男は申し訳なさそうに丁寧に頭を下げると続けた。

「俺はルーサー。ルーサー・コールリッジだ」

「紫柄御廩饂だ。よろしく、ルーサー」

ルーサーが手を差し出してきたので、廩饂は小さく口元に笑みを浮かべて相手の手を握った。




廩饂がルーサーを連れて朱矢咫に帰還したのは、それから数日後のことであった。国に入るなり、ルーサーは自国に無い物を見る度「あれは何だ」と問い、子どものように目を輝かせてはしゃいでいた。廩饂はそんな様子を見つつ、早急に美鵺での出来事を平八や莎介に伝えなければと足早に露店が並ぶ通りを抜け、屋敷を目指した。
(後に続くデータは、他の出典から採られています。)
(* ===== verification/OrderedDict.v ===== *)
(** * Python dictionaries in insertion order

    A [dict] (and an [OrderedDict]) is the list of its items in insertion order.
    Assigning to a key that is present keeps its place; a new key goes to the
    end.  Every dictionary of the source whose iteration order can be observed
    is modelled with this type; [od_wf] is the invariant that makes it a
    dictionary, and each operation keeps it. *)

From S2P Require Import Prelude.

Abbreviation odict K V := (list (K * V)) (only parsing).

Section odict.
Context {K V : Type} {EqK : EqDecision K}.
Implicit Types (d : odict K V) (k : K) (v : V).

(** [d.get(k)] *)
Fixpoint od_get d k : option V :=
  match d with
  | [] => None
  | (k', v) :: d' => if decide (k = k') then Some v else od_get d' k
  end.

(** [k in d] *)
Definition od_mem d k : bool :=
  match od_get d k with Some _ => true | None => false end.

(** [d[k] = v] *)
Fixpoint od_set d k v : odict K V :=
  match d with
  | [] => [(k, v)]
  | (k', v') :: d' =>
      if decide (k = k') then (k', v) :: d' else (k', v') :: od_set d' k v
  end.

(** [d.pop(k, None)], [del d[k]] once [k] is known to be there *)
Definition od_pop d k : odict K V := filter (λ kv, kv.1 ≠ k) d.

(** [d.keys()], [d.values()] *)
Definition od_keys d : list K := d.*1.
Definition od_values d : list V := d.*2.

(** [d.move_to_end(k)] *)
Definition od_move_to_end d k : odict K V :=
  match od_get d k with
  | Some v => od_pop d k ++ [(k, v)]
  | None => d
  end.

(** [d.popitem(last=False)]: [None] is the [KeyError] of an empty dictionary. *)
Definition od_popfirst d : option (K * V * odict K V) :=
  match d with [] => None | kv :: d' => Some (kv, d') end.

(** Keys occur once. *)
Definition od_wf d : Prop := NoDup (od_keys d).

Lemma od_get_set_eq d k v : od_get (od_set d k v) k = Some v.
Proof.
  induction d as [|[k' v'] d IH]; simpl.
  - by rewrite decide_True.
  - destruct (decide (k = k')) as [->|]; simpl.
    + by rewrite decide_True.
    + by rewrite decide_False.
Qed.

Lemma od_get_set_ne d k k' v : k ≠ k' → od_get (od_set d k v) k' = od_get d k'.
Proof.
  intros Hne. induction d as [|[k1 v1] d IH]; simpl.
  - by rewrite decide_False.
  - destruct (decide (k = k1)) as [->|]; simpl.
    + by rewrite !decide_False.
    + by rewrite IH.
Qed.

Lemma od_get_set d k k' v :
  od_get (od_set d k v) k' = if decide (k = k') then Some v else od_get d k'.
Proof.
  destruct (decide (k = k')) as [->|]; [apply od_get_set_eq|by apply od_get_set_ne].
Qed.

Lemma od_get_pop_eq d k : od_get (od_pop d k) k = None.
Proof.
  unfold od_pop. induction d as [|[k' v'] d IH]; [done|].
  rewrite filter_cons; simpl. case_decide; simpl; [|done].
  by rewrite decide_False.
Qed.

Lemma od_get_pop_ne d k k' : k ≠ k' → od_get (od_pop d k) k' = od_get d k'.
Proof.
  intros Hne. unfold od_pop. induction d as [|[k1 v1] d IH]; [done|].
  rewrite filter_cons; simpl. case_decide; simpl; rewrite IH; [done|].
  destruct (decide (k' = k1)) as [->|]; [|done].
  exfalso. naive_solver.
Qed.

Lemma od_get_pop d k k' :
  od_get (od_pop d k) k' = if decide (k = k') then None else od_get d k'.
Proof.
  destruct (decide (k = k')) as [->|]; [apply od_get_pop_eq|by apply od_get_pop_ne].
Qed.

Lemma od_get_None d k : od_get d k = None ↔ k ∉ od_keys d.
Proof.
  induction d as [|[k' v'] d IH]; simpl.
  - split; [intros _; apply not_elem_of_nil|done].
  - rewrite not_elem_of_cons. case_decide; [split; [done|tauto]|]. rewrite IH. tauto.
Qed.

Lemma od_get_is_Some d k : is_Some (od_get d k) ↔ k ∈ od_keys d.
Proof.
  destruct (od_get d k) eqn:E.
  - split; [intros _|by eauto]. destruct (decide (k ∈ od_keys d)) as [|H]; [done|].
    apply od_get_None in H. congruence.
  - apply od_get_None in E. split; [intros [v ?]; congruence|done].
Qed.

Lemma od_mem_spec d k : od_mem d k = true ↔ k ∈ od_keys d.
Proof.
  unfold od_mem. rewrite <-od_get_is_Some.
  destruct (od_get d k); split; naive_solver.
Qed.

Lemma od_get_elem d k v : od_get d k = Some v → (k, v) ∈ d.
Proof.
  induction d as [|[k' v'] d IH]; simpl; [done|].
  case_decide; intros ?; simplify_eq; [by left|right; auto].
Qed.

Lemma od_elem_get d k v : od_wf d → (k, v) ∈ d → od_get d k = Some v.
Proof.
  unfold od_wf, od_keys. induction d as [|[k' v'] d IH]; simpl; [set_solver|].
  intros [Hk Hd]%NoDup_cons [?|Hin]%elem_of_cons; simplify_eq.
  - by rewrite decide_True.
  - rewrite decide_False; [by apply IH|]. intros ->.
    apply Hk. apply (list_elem_of_fmap_2 fst) in Hin. done.
Qed.

Lemma od_get_elem_iff d k v : od_wf d → od_get d k = Some v ↔ (k, v) ∈ d.
Proof. intros Hwf. split; [apply od_get_elem|by apply od_elem_get]. Qed.

Lemma od_elem_set d k v kv : kv ∈ od_set d k v → kv = (k, v) ∨ kv ∈ d.
Proof.
  induction d as [|[k' v'] d IH]; cbn [od_set]; [intros ?%list_elem_of_singleton; by left|].
  case_decide as Hk; intros [->|H]%elem_of_cons.
  - left. by rewrite Hk.
  - right. by right.
  - right. by left.
  - destruct (IH H); [by left|right; by right].
Qed.

Lemma od_values_get d v : od_wf d → v ∈ od_values d ↔ ∃ k, od_get d k = Some v.
Proof.
  intros Hwf. unfold od_values. rewrite list_elem_of_fmap. split.
  - intros ([k v'] & -> & Hin). exists k. by apply od_elem_get.
  - intros [k Hk]. exists (k, v). split; [done|by apply od_get_elem].
Qed.

Lemma od_keys_set d k v :
  od_keys (od_set d k v) = if od_mem d k then od_keys d else od_keys d ++ [k].
Proof.
  unfold od_mem, od_keys. induction d as [|[k' v'] d IH]; csimpl; [done|].
  case_decide; csimpl; [done|]. rewrite IH. by case_match.
Qed.

Lemma od_set_new d k v : od_get d k = None → od_set d k v = d ++ [(k, v)].
Proof.
  induction d as [|[k' v'] d IH]; simpl; [done|].
  case_decide; [done|]. intros Hd. by rewrite IH.
Qed.

Lemma od_set_id d k v : od_get d k = Some v → od_set d k v = d.
Proof.
  induction d as [|[k' v'] d IH]; simpl; [done|]. case_decide.
  - by intros [= ->].
  - intros H'. by rewrite IH.
Qed.

Lemma od_pop_fresh d k : od_get d k = None → od_pop d k = d.
Proof.
  unfold od_pop. induction d as [|[k' v'] d IH]; simpl; [done|].
  case_decide; [done|]. intros Hd. rewrite filter_cons_True; [|simpl; congruence].
  by rewrite IH.
Qed.

Lemma od_wf_nil : od_wf [].
Proof. apply NoDup_nil_2. Qed.

Lemma od_wf_set d k v : od_wf d → od_wf (od_set d k v).
Proof.
  intros Hwf. unfold od_wf. rewrite od_keys_set. destruct (od_mem d k) eqn:E; [done|].
  apply NoDup_app. split_and!; [done| |apply NoDup_singleton].
  intros k' Hk' ->%list_elem_of_singleton. apply od_mem_spec in Hk'. congruence.
Qed.

Lemma od_keys_pop d k : od_keys (od_pop d k) = filter (λ k', k' ≠ k) (od_keys d).
Proof.
  unfold od_keys, od_pop. induction d as [|[k' v'] d IH]; [done|].
  rewrite filter_cons; csimpl. rewrite filter_cons. case_decide; csimpl; by rewrite IH.
Qed.

Lemma od_wf_pop d k : od_wf d → od_wf (od_pop d k).
Proof. unfold od_wf. rewrite od_keys_pop. apply NoDup_filter. Qed.

Lemma od_wf_move d k : od_wf d → od_wf (od_move_to_end d k).
Proof.
  unfold od_move_to_end. destruct (od_get d k) as [v|] eqn:E; [|done].
  intros Hwf. rewrite <-od_set_new by apply od_get_pop_eq.
  by apply od_wf_set, od_wf_pop.
Qed.

Lemma od_get_move d k k' : od_get (od_move_to_end d k) k' = od_get d k'.
Proof.
  unfold od_move_to_end. destruct (od_get d k) as [v|] eqn:E; [|done].
  rewrite <-od_set_new by apply od_get_pop_eq.
  rewrite od_get_set, od_get_pop. by destruct (decide (k = k')) as [<-|].
Qed.

Lemma od_length_set d k v :
  length (od_set d k v) = if od_mem d k then length d else S (length d).
Proof.
  rewrite <-(length_fmap fst (od_set d k v)). change ((od_set d k v).*1) with (od_keys (od_set d k v)).
  rewrite od_keys_set. unfold od_keys.
  destruct (od_mem d k); rewrite ?length_app, length_fmap; simpl; lia.
Qed.

Lemma od_length_pop_le d k : length (od_pop d k) ≤ length d.
Proof. apply length_filter. Qed.

Lemma od_pop_set_new d k v : od_get d k = None → od_pop (od_set d k v) k = d.
Proof.
  intros H. rewrite od_set_new by done. unfold od_pop.
  rewrite filter_app. rewrite (filter_cons_False _ (k, v)) by (simpl; tauto).
  rewrite filter_nil, app_nil_r. by apply od_pop_fresh.
Qed.

Lemma od_pop_set d k v : od_pop (od_set d k v) k = od_pop d k.
Proof.
  unfold od_pop. induction d as [|[k' v'] d IH]; simpl.
  - by rewrite filter_cons_False by (simpl; tauto).
  - case_decide as Hk.
    + subst k'. by rewrite !filter_cons_False by (simpl; tauto).
    + by rewrite !filter_cons_True, IH by (simpl; congruence).
Qed.

(** [d[k] = v; d.move_to_end(k)] *)
Lemma od_move_set d k v : od_move_to_end (od_set d k v) k = od_pop d k ++ [(k, v)].
Proof. unfold od_move_to_end. by rewrite od_get_set_eq, od_pop_set. Qed.

(** [d.pop(k); d[k] = v] *)
Lemma od_set_pop d k v : od_set (od_pop d k) k v = od_pop d k ++ [(k, v)].
Proof. apply od_set_new, od_get_pop_eq. Qed.

Lemma od_wf_tail kv d : od_wf (kv :: d) → od_wf d.
Proof. unfold od_wf, od_keys. csimpl. rewrite NoDup_cons. tauto. Qed.

Lemma od_foldl_pop_wf ks d : od_wf d → od_wf (foldl od_pop d ks).
Proof. revert d. induction ks as [|k ks IH]; intros d Hd; [done|]. apply IH, od_wf_pop, Hd. Qed.

Lemma od_get_foldl_pop ks d k :
  od_get (foldl od_pop d ks) k = if decide (k ∈ ks) then None else od_get d k.
Proof.
  revert d. induction ks as [|k1 ks IH]; intros d; cbn [foldl].
  - by rewrite decide_False by apply not_elem_of_nil.
  - rewrite IH, od_get_pop.
    destruct (decide (k ∈ ks)) as [Hks|Hks], (decide (k1 = k)) as [->|Hk].
    + by rewrite decide_True by (by left).
    + by rewrite decide_True by (by right).
    + by rewrite decide_True by (by left).
    + rewrite decide_False; [done|]. intros [?|?]%elem_of_cons; congruence.
Qed.

Lemma od_foldl_pop_filter ks d :
  foldl od_pop d ks = filter (λ kv, kv.1 ∉ ks) d.
Proof.
  revert d. induction ks as [|k1 ks IH]; intros d; cbn [foldl].
  - induction d as [|kv d IH]; [done|].
    rewrite filter_cons_True; [by f_equal|apply not_elem_of_nil].
  - rewrite IH. unfold od_pop. rewrite list_filter_filter.
    apply list_filter_iff. intros kv. rewrite not_elem_of_cons. tauto.
Qed.

Lemma od_length_pop d k :
  od_wf d → is_Some (od_get d k) → S (length (od_pop d k)) = length d.
Proof.
  unfold od_wf, od_pop. induction d as [|[k' v'] d IH]; simpl; [by intros _ [? ?]|].
  intros [Hk' Hd]%NoDup_cons. case_decide as Hd0; intros Hs.
  - subst k'. rewrite filter_cons_False by (simpl; tauto).
    fold (od_pop d k). rewrite od_pop_fresh; [done|]. by apply od_get_None.
  - rewrite filter_cons_True by (simpl; congruence). simpl. by rewrite IH.
Qed.

End odict.

(** The finite map a dictionary denotes when its order is forgotten. *)
Definition od_to_map {K V} `{Countable K} (d : odict K V) : gmap K V := list_to_map d.

Lemma od_to_map_lookup {K V} `{Countable K} (d : odict K V) k :
  od_to_map d !! k = od_get d k.
Proof.
  unfold od_to_map. induction d as [|[k' v'] d IH]; simpl; [apply lookup_empty|].
  rewrite lookup_insert, IH. destruct (decide (k' = k)) as [<-|].
  - by rewrite decide_True.
  - by rewrite decide_False.
Qed.

(** Two dictionaries are equal in Python ([==]) when they have the same entries,
    in whatever order. *)
Definition od_eq {K V} `{EqDecision K} (d e : odict K V) : Prop := ∀ k, od_get d k = od_get e k.

#[export] Instance od_eq_equivalence {K V} `{EqDecision K} : Equivalence (@od_eq K V _).
Proof.
  split; [by intros d k|by intros d e H k|].
  intros d e f H1 H2 k. by rewrite H1, H2.
Qed.

#[export] Instance od_get_proper {K V} `{EqDecision K} : Proper (od_eq ==> eq ==> eq) (@od_get K V _).
Proof. intros d e H k ? <-. apply H. Qed.

#[export] Instance od_set_proper {K V} `{EqDecision K} : Proper (od_eq ==> eq ==> eq ==> od_eq) (@od_set K V _).
Proof. intros d e H k ? <- v ? <- k'. by rewrite !od_get_set, H. Qed.

#[export] Instance od_pop_proper {K V} `{EqDecision K} : Proper (od_eq ==> eq ==> od_eq) (@od_pop K V _).
Proof. intros d e H k ? <- k'. by rewrite !od_get_pop, H. Qed.

#[export] Instance od_wf_dec {K V} `{EqDecision K} (d : odict K V) : Decision (od_wf d).
Proof. unfold od_wf. apply _. Defined.

Create HintDb odict.
#[export] Hint Resolve od_wf_nil od_wf_set od_wf_pop od_wf_move od_wf_tail
  od_foldl_pop_wf : odict.
Lemma elem_of_select_active w sid rid eid gen r :
  index_ok w →
  r ∈ (select sid rid eid gen true w).1 ↔ select_spec w sid rid eid gen true r.
Proof.
  intros Hw. rewrite elem_of_select by done. unfold select_spec. rewrite evict_heap.
  split; intros (e & h & He & Hh & Hrest); exists e, h; (split; [|done]);
    destruct Hrest as (_ & _ & _ & Ht); by eapply evict_active; eauto.
Qed.

(** Evicting again changes nothing. *)
Lemma evict_loop_idemp q w :
  evict_loop (terminal_q (evict_loop q w)) (evict_loop q w) = evict_loop q w.
Proof.
  revert w. induction q as [|eid q IH]; intros w; [done|].
  destruct (negb (match lookup_handle w eid with
                  | None => true
                  | Some h => match finished_at h with
                              | None => true
                              | Some t => Z.ltb (terminal_ttl w) (clock w - t)
                              end
                  end) && negb (Z.ltb (terminal_capacity w) (Z.of_nat (length (eid :: q))))) eqn:Hb.
  - assert (evict_loop (eid :: q) w = with_terminal_q (eid :: q) w) as ->.
    { cbn [evict_loop]. by rewrite Hb. }
    change (terminal_q (with_terminal_q (eid :: q) w)) with (eid :: q).
    cbn [evict_loop].
    change (lookup_handle (with_terminal_q (eid :: q) w) eid) with (lookup_handle w eid).
    cbn [terminal_ttl terminal_capacity clock with_terminal_q]. by rewrite Hb.
  - assert (∃ w', evict_loop (eid :: q) w = evict_loop q w') as [w' ->]; [|apply IH].
    cbn [evict_loop]. rewrite Hb. repeat case_match; by eexists.
Qed.

Lemma evict_idemp w : evict_terminal (evict_terminal w) = evict_terminal w.
Proof. apply evict_loop_idemp. Qed.

Lemma evict_length w : length (executions (evict_terminal w)) ≤ length (executions w).
Proof.
  apply (evict_terminal_rule (λ _ w', length (executions w') ≤ length (executions w))); try done.
  intros eid q w1 h Hw1 _ _ _. simpl. pose proof (od_length_pop_le (executions w1) (execution_id (ident h))).
  lia.
Qed.

Lemma evict_None w eid :
  od_get (executions w) eid = None → od_get (executions (evict_terminal w)) eid = None.
Proof.
  intros Hw. apply (evict_terminal_rule (λ _ w', od_get (executions w') eid = None)); try done.
  intros eid' q w1 h Hw1 _ _ _. simpl. rewrite od_get_pop. by case_decide.
Qed.

(** Registering under an id that is not taken *)
Lemma register_fresh w r h :
  heap w !! r = Some h → od_get (executions w) (h_execution_id h) = None →
  register r w =
    (Ret tt, with_index (od_set (executions (evict_terminal w)) (h_execution_id h) r)
       (index_add (h_session_id h) (h_execution_id h) (by_session (evict_terminal w)))
       (index_add (h_session_id h, h_request_id h) (h_execution_id h)
          (by_request (evict_terminal w))) (evict_terminal w)).
Proof.
  intros Hh Hn%evict_None. unfold register, py_bind, py_modify, py_get. unfold hget.
  rewrite evict_heap, Hh. unfold py_guard, od_mem. by rewrite Hn.
Qed.

(** [select] returns each execution that matches its session, id, request, generation and
    activity filters once, and no other, oldest first. *)
Theorem select_correct w sid rid eid gen active_only :
  reg_inv w →
  let '(rs, w') := select sid rid eid gen active_only w in
  (∀ r, r ∈ rs ↔ select_spec w' sid rid eid gen active_only r) ∧
  NoDup rs ∧ StronglySorted (λ r r', (created_key w' r ≤ created_key w' r')%Z) rs.
Proof.
  intros [Hix _]%evict_inv. unfold select, select_from. split_and!.
  - intros r. rewrite elem_of_py_sorted, list_elem_of_filter.
    rewrite <-candidate_spec by done. tauto.
  - rewrite py_sorted_perm. by apply NoDup_filter, candidates_NoDup.
  - apply py_sorted_sorted.
Qed.
(** [_Lane]; [unfinished] is the counter behind [task_done]. *)
Record Lane := mk_lane {
  lane_session_id : string;
  lane_generation : Z;
  queue : list entry;
  priority : Z;
  sequence : Z;
  processor : option task_ref;
  queued : odict string QueuedWork;
  current : option QueuedWork;
  current_task : option task_ref;
  unfinished : Z;
}.

(** Where the coroutine [_process] of a lane is suspended. *)
Inductive proc_point :=
| NotStarted
| InLoop                                        (* in [await lane.queue.get()] *)
| AtTask (q : QueuedWork) (t : task_ref)        (* in [value = await task] *)
| AwaitCurrent (t : task_ref)                   (* in [await current] *)
| Returned.

Record Sched := mk_sched {
  world : World;
  lane_heap : gmap lane_ref Lane;
  proc_at : gmap lane_ref proc_point;
  lanes : odict string lane_ref;
  closing_tasks : odict (string * Z) (gset task_ref);
  closed : bool;
  futures : gmap future_ref (option completion);
  op_tasks : gmap task_ref (lane_ref * QueuedWork);
  completions : gmap task_ref completion;
  cancelling : gset task_ref;
  next_ref : nat;
}.

Inductive scheduler_error := RuntimeError (msg : string).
屋敷の入り口に差し掛かった所で、丁度莎介と鉢合わせした。廩饂を見るなり泣き出しそうな顔をして言うのだ。

「く、廩饂殿!御無事か!?怪我は無いか!?」

身を乗り出してこちらに顔を近づけてくるので廩饂は思わず背中を仰け反らせる。

「大袈裟だ小僧。この通りぴんぴんしている」

それを聞いてホッと胸を撫で下ろすと、ルーサーを見て首を傾げた。

「そちらの御人は?」

「彼はルーサー・コールリッジだ。ルルスという外の国から人探しでこっちまで来ているらしい。美鵺でたまたま出会ってな、命を助けられた」

「命って…、やはり何かあったということでは御座らぬかっ!!」

本当に怪我が無いかこちらを凝視する莎介に呆れて指で相手の額を小突いた。「いたっ」と小さく飛び上がり、小突かれた部分を擦って口を尖らせた。

「ところで、平八はおるか?」

「それが、平八殿は三日程前に阿佐織に出立されてまだ帰ってきておらんのだ」

阿佐織と聞いて眉をひそめる。

「何故奴が阿佐織に?」

「詳しいことは分からぬが、数日前平八殿は阿佐織の城主宛に文を出したらしいのだ。その返事が最近届いてすぐに発たれてしまったで御座る」

平八に詳しい理由を教えてもらえなかったのが不満なのか莎介は複雑そうな顔をした。廩饂にとってもこれは予期せぬことだった。そういえば奴は、我が美鵺への偵察に発つ前に「俺は俺で動いてみる」と言っていた。まさかそれが今回のことと何か関係があるのだろうか。ルーサーに目をやるとポカンとした様子でこちらを見ている。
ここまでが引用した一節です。